(** X13.  Reading the trailer of a revision.  For a revision whose last
    line is [root], a space, [changes] and a newline, where the line is
    preceded by a newline, fits the last 64 bytes with it, and holds no
    other space or newline, where these 64 bytes hold no NUL, and where
    [svn_cstring_strtoui64] reads [root] as [r] and [changes] as [c],
    [read_revision_header] yields the root node-revision offset [r], the
    changes offset [c], and as length of the changes the distance from
    [c] to the start of the last line, each in [apr_size_t]. *)
Theorem read_revision_header_trailer
    (svn_cstring_strtoui64 : list Byte.byte -> Z -> Z -> Z -> result Z)
    (body root changes : list Byte.byte) (r c : Z) (s : state) :
  let trailer := newline :: root ++ space :: changes ++ [newline] in
  let data := body ++ trailer in
  (length trailer <= 64)%nat ->
  Forall (fun b => b <> nul) (drop (length data - 64) body) ->
  Forall (fun b => b <> nul /\ b <> newline /\ b <> space) root ->
  Forall (fun b => b <> nul /\ b <> newline) changes ->
  svn_cstring_strtoui64 root 0 APR_SIZE_MAX 10 = Ok r ->
  svn_cstring_strtoui64 changes 0 APR_SIZE_MAX 10 = Ok c ->
  read_revision_header svn_cstring_strtoui64
    (mk_stringbuf data (Z.of_nat (length data))) s
  = (Ok (to_size c,
         to_size (Z.of_nat (length body) + 1 - to_size c),
         to_size r), s).
Proof.
  intros trailer data Hfit Hbody Hroot Hchanges Hr Hc.
  assert (Htrailer : (1 <= length trailer <= 64)%nat)
    by (split; [unfold trailer; simpl; lia|exact Hfit]).
  destruct (read_revision_header_window body trailer Htrailer)
    as (Hwin & Hlen & Hpos).
  fold data in Hwin, Hlen, Hpos.
  unfold read_revision_header. cbn [sb_len sb_data]. cbv zeta.
  rewrite Hwin.
  set (len := Z.min 64 (Z.of_nat (length data))) in *.
  set (pre := drop (length data - 64) body) in *.
  rewrite Hlen, Z.eqb_refl. cbn [negb].
  destruct (Z.leb_spec len 0) as [Hle|_]; [lia|].
  set (front := pre ++ newline :: root ++ space :: changes).
  assert (Hbuf : pre ++ trailer = front ++ [newline]).
  { unfold front, trailer. rewrite <- !app_assoc. simpl.
    rewrite <- !app_assoc. reflexivity. }
  assert (Hlast : Z.to_nat (len - 1) = length front).
  { rewrite <- Hlen, Hbuf, length_app. simpl. lia. }
  rewrite Hbuf, Hlast.
  unfold bind at 1. unfold defined at 1.
  rewrite list_lookup_middle by reflexivity.
  unfold ret at 1. cbv beta iota.
  rewrite (Byte.byte_dec_lb eq_refl). cbn [negb].
  rewrite insert_middle.
  assert (Hroot_nul : Forall (fun b => b <> nul) root)
    by (eapply Forall_impl; [exact Hroot|]; intros ? (? & _); assumption).
  assert (Hroot_newline : Forall (fun b => b <> newline) root)
    by (eapply Forall_impl; [exact Hroot|]; intros ? (_ & ? & _); assumption).
  assert (Hroot_space : Forall (fun b => b <> space) root)
    by (eapply Forall_impl; [exact Hroot|]; intros ? (_ & _ & ?); assumption).
  assert (Hchanges_nul : Forall (fun b => b <> nul) changes)
    by (eapply Forall_impl; [exact Hchanges|]; intros ? (? & _); assumption).
  assert (Hchanges_newline : Forall (fun b => b <> newline) changes)
    by (eapply Forall_impl; [exact Hchanges|]; intros ? (_ & ?); assumption).
  assert (Hfront : Forall (fun b => b <> nul) front).
  { unfold front. apply Forall_app. split; [exact Hbody|].
    constructor; [discriminate|]. apply Forall_app. split; [exact Hroot_nul|].
    constructor; [discriminate|exact Hchanges_nul]. }
  rewrite (c_string_terminated front []) by exact Hfront.
  unfold front at 1.
  rewrite bytes_strrchr_last
    by (apply Forall_app; split; [exact Hroot_newline|];
        constructor; [discriminate|exact Hchanges_newline]).
  unfold front at 1. rewrite <- app_assoc. rewrite drop_app_length.
  rewrite (c_string_terminated (newline :: root ++ space :: changes) [])
    by (constructor; [discriminate|]; apply Forall_app; split;
        [exact Hroot_nul|constructor; [discriminate|exact Hchanges_nul]]).
  change (newline :: root ++ space :: changes)
    with ((newline :: root) ++ space :: changes).
  rewrite bytes_strchr_first
    by (constructor; [discriminate|exact Hroot_space]).
  assert (Hsplit : front ++ [nul]
                   = (pre ++ newline :: root) ++ space :: changes ++ [nul]).
  { unfold front. rewrite <- !app_assoc. simpl. rewrite <- !app_assoc.
    reflexivity. }
  assert (Hspace : (length pre + length (newline :: root))%nat
                   = length (pre ++ newline :: root))
    by (rewrite length_app; reflexivity).
  rewrite Hsplit, Hspace, insert_middle.
  assert (Hline : drop (S (length pre))
                    ((pre ++ newline :: root) ++ nul :: changes ++ [nul])
                  = root ++ nul :: changes ++ [nul]).
  { rewrite <- app_assoc. simpl.
    change (S (length pre)) with (1 + length pre)%nat.
    rewrite Nat.add_comm, drop_app_add. reflexivity. }
  assert (Hrest : drop (S (length (pre ++ newline :: root)))
                    ((pre ++ newline :: root) ++ nul :: changes ++ [nul])
                  = changes ++ [nul]).
  { change (S (length (pre ++ newline :: root)))
      with (1 + length (pre ++ newline :: root))%nat.
    rewrite Nat.add_comm, drop_app_add. reflexivity. }
  rewrite Hline, Hrest.
  rewrite c_string_terminated by exact Hroot_nul.
  rewrite (c_string_terminated changes []) by exact Hchanges_nul.
  unfold bind, lift_result. rewrite Hr, Hc. unfold ret.
  repeat f_equal.
  assert (Hdata : Z.of_nat (length data)
                  = Z.of_nat (length body) + Z.of_nat (length trailer))
    by (unfold data; rewrite length_app; lia).
  assert (Hwindow : len = Z.of_nat (length pre) + Z.of_nat (length trailer))
    by (rewrite <- Hlen, length_app; lia).
  lia.
Qed.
▬▬▬▬▬▬
The span to give again runs from the line with "assert (Hspace : (length" through the last line of the records above; reproduce it exactly and nothing more.

--- SOLVED EXERCISE ---
  assert (Hspace : (length pre + length (newline :: root))%nat
                   = length (pre ++ newline :: root))
    by (rewrite length_app; reflexivity).
  rewrite Hsplit, Hspace, insert_middle.
  assert (Hline : drop (S (length pre))
                    ((pre ++ newline :: root) ++ nul :: changes ++ [nul])
                  = root ++ nul :: changes ++ [nul]).
  { rewrite <- app_assoc. simpl.
    change (S (length pre)) with (1 + length pre)%nat.
    rewrite Nat.add_comm, drop_app_add. reflexivity. }
  assert (Hrest : drop (S (length (pre ++ newline :: root)))
                    ((pre ++ newline :: root) ++ nul :: changes ++ [nul])
                  = changes ++ [nul]).
  { change (S (length (pre ++ newline :: root)))
      with (1 + length (pre ++ newline :: root))%nat.
    rewrite Nat.add_comm, drop_app_add. reflexivity. }
  rewrite Hline, Hrest.
  rewrite c_string_terminated by exact Hroot_nul.
  rewrite (c_string_terminated changes []) by exact Hchanges_nul.
  unfold bind, lift_result. rewrite Hr, Hc. unfold ret.
  repeat f_equal.
  assert (Hdata : Z.of_nat (length data)
                  = Z.of_nat (length body) + Z.of_nat (length trailer))
    by (unfold data; rewrite length_app; lia).
  assert (Hwindow : len = Z.of_nat (length pre) + Z.of_nat (length trailer))
    by (rewrite <- Hlen, length_app; lia).
  lia.
Qed.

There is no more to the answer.